Risks and rewards are part of the nature of trading, and some forms of trading are more suited for certain people depending on their experience. If you’ve just decided to get involved in trading so that you can make a little extra money, it’s best to start with an alternative that gives you as much of a winning chance as you can possibly get.
Among the best for rookies is the Martingale strategy, which allows you to minimize your losses by giving you a 50/50 chance of being right. If you keep making the same bet, and increasing the size, you will eventually win.
Here are some tips for making this system work for you with as little losses as possible.
Trade in the Right Places
Some people don’t get the return on their investments because they make assumptions about how the stocks that they put their money in will prosper in the near and far future. A company that you may be trading on may be doing well now, but there’s always the chance of something going wrong that leads to its stock going down. Using systems that require heavy bets with a limited chance of winning will hurt you in this case, so it’s best to know ahead of time that any stock, no matter how reputable that name behind it is, is subject to dips.

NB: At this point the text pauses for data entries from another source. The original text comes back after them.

(** X2 ([Get] returns the last value put).  After any feasible sequence
    of calls on a fresh cache, a [Get] that finds a key returns the value
    of the last [Put] of that key (of a key [==] to it) in the sequence;
    and a key that was never [Put] is not found, the store staying as it
    is. *)
Theorem Get_returns_last_put cap ops k :
  1 ≤ cap ≤ max_int → feasible cap ops →
  ∃ s0 s, NewLRUCache cap = Ok s0 ∧ run ops s0 = Ok (tt, s) ∧
    (∀ v s', Get k s = Ok ((v, true), s') → last_put k ops = Some v) ∧
    (last_put k ops = None → Get k s = Ok ((zeroValue, false), s)).
Proof.
  intros Hcap Hfeas.
  destruct (New_run_refines cap ops Hcap Hfeas)
    as (s & l & Hnew & Hrun & Hord & Hr & _).
  destruct (Get_refines s l k Hr) as (s1 & _ & Hget & _).
  eexists _, s. split; [done|]. split; [done|].
  assert (∀ kv, find_pair k (order s) = Some kv → last_put k ops = Some kv.2)
    as Hlast.
  { intros kv [Hin Hk]%find_pair_Some. rewrite Hord in Hin.
    destruct (lru_run_last_put cap ops [] k kv Hin Hk) as [?|[_ Hnil]]; [done|].
    by apply elem_of_nil in Hnil. }
  split.
  - intros v s' Hget'. rewrite Hget in Hget'. unfold lru_answer in Hget'.
    destruct (find_pair k (order s)) as [kv|] eqn:Hf; [|done].
    injection Hget' as <- _. by apply Hlast.
  - intros Hnone. apply Get_absent.
    destruct (cacheMap (cache s) !! k) as [p|] eqn:Hk; [exfalso|done].
    destruct (Indexed_cell _ _ _ _ (proj2 (proj1 Hr)) Hk) as (_ & e & He & _).
    rewrite (Hlast _ (find_pair_order s l k p e (proj1 Hr) Hk He)) in Hnone.
    done.
Qed.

That’s where the Martingale strategy comes in handy, as your chances of winning are just as high as your chances of losing. It’s best to dedicate your trading towards stocks that aren’t too high at the moment but can grow over time. This gives you less to lose in the short term and more to gain over time. This works well with stocks that are relatively new but are beginning to gain a reputable status, which increases the chances that it will go up down the line. In this situation, the favorites have a harder time than the underdog stocks.

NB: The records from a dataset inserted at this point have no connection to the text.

(** * Bookstore API: the in-memory record store and its contract

    A shallow embedding of [app/models.py] and [app/database.py] (the
    pydantic models and [BookDatabase]), of the route handlers of
    [app/routes.py] with the exception handler of [app/main.py], and of
    the list-backed entry point [main.py], followed by their properties.

    Conventions.
    - A Python [int] is a [Z]; a Python [float] is a primitive binary64
      float; a [str] is a [string] (one character per code point).
    - [Optional[T]] is [option T]; Python's [None] is Rocq's [None].
    - A [dict] is an association list without repeated keys, in insertion
      order, as CPython keeps it: [list(d.values())] is the list of the
      second components.
    - A method of [BookDatabase] takes the object's state and returns the
      new state together with its result. *)

From Stdlib Require Import ZArith List String Bool Lia PrimFloat Sorted.
From Stdlib Require Import DecimalString.
Import ListNotations.
Open Scope Z_scope.

Set Implicit Arguments.
Set Warnings "-inexact-float".

(** ** Exceptions *)

Inductive exn : Type :=
| ValidationError.

Inductive result (A : Type) : Type :=
| Ok (a : A)
| Raise (e : exn).

Arguments Ok {A} a.
Arguments Raise {A} e.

Limit How Much You Put Down
Those who put money down through the Martingale don’t experience as much as a chance of leaving empty handed because their losses are delayed. This is not the same as your chances of winning being brought up, as your long-term expected return doesn’t change. The goal with this strategy is to continue doubling the size of your trade until you eventually get a win. However, this can make people nervous about the amount that they initially lose, depending on how much they put down.
If you still want to avoid losing too much, then only bet a certain amount when you start trading. This will be especially helpful if this is your first time trading, as you don’t want to exit a stock with an empty wallet on your first time. Even if you lose in the first round, if you put down a low amount of money, the stock won’t take away too much. You will also eventually be able to make up for it due to the 50/50 odds.
Trading, like investing and betting, requires patience in order for you to see a return. Very few systems demonstrate the importance of being able to wait than the Martingale does, as the time it takes to achieve the eventual win has made many experts see it as a risky route. You may be putting down a couple of dollars each time you trade, but it may take some time before you get to that first win, as each time could turn into a loss just as easily as a win.
Those who are willing to put their time and energy in this strategy will see the most rewards. Some people get involved in trades to get rich quick, but this system is about making money in the long term. The Martingale is about dedication, so you don’t have to spend your time predicting the behavior of markets. Staying in the trade could get you more money than you originally planned.
Keep these tips in mind so that the Martingale can start filling up your bank account.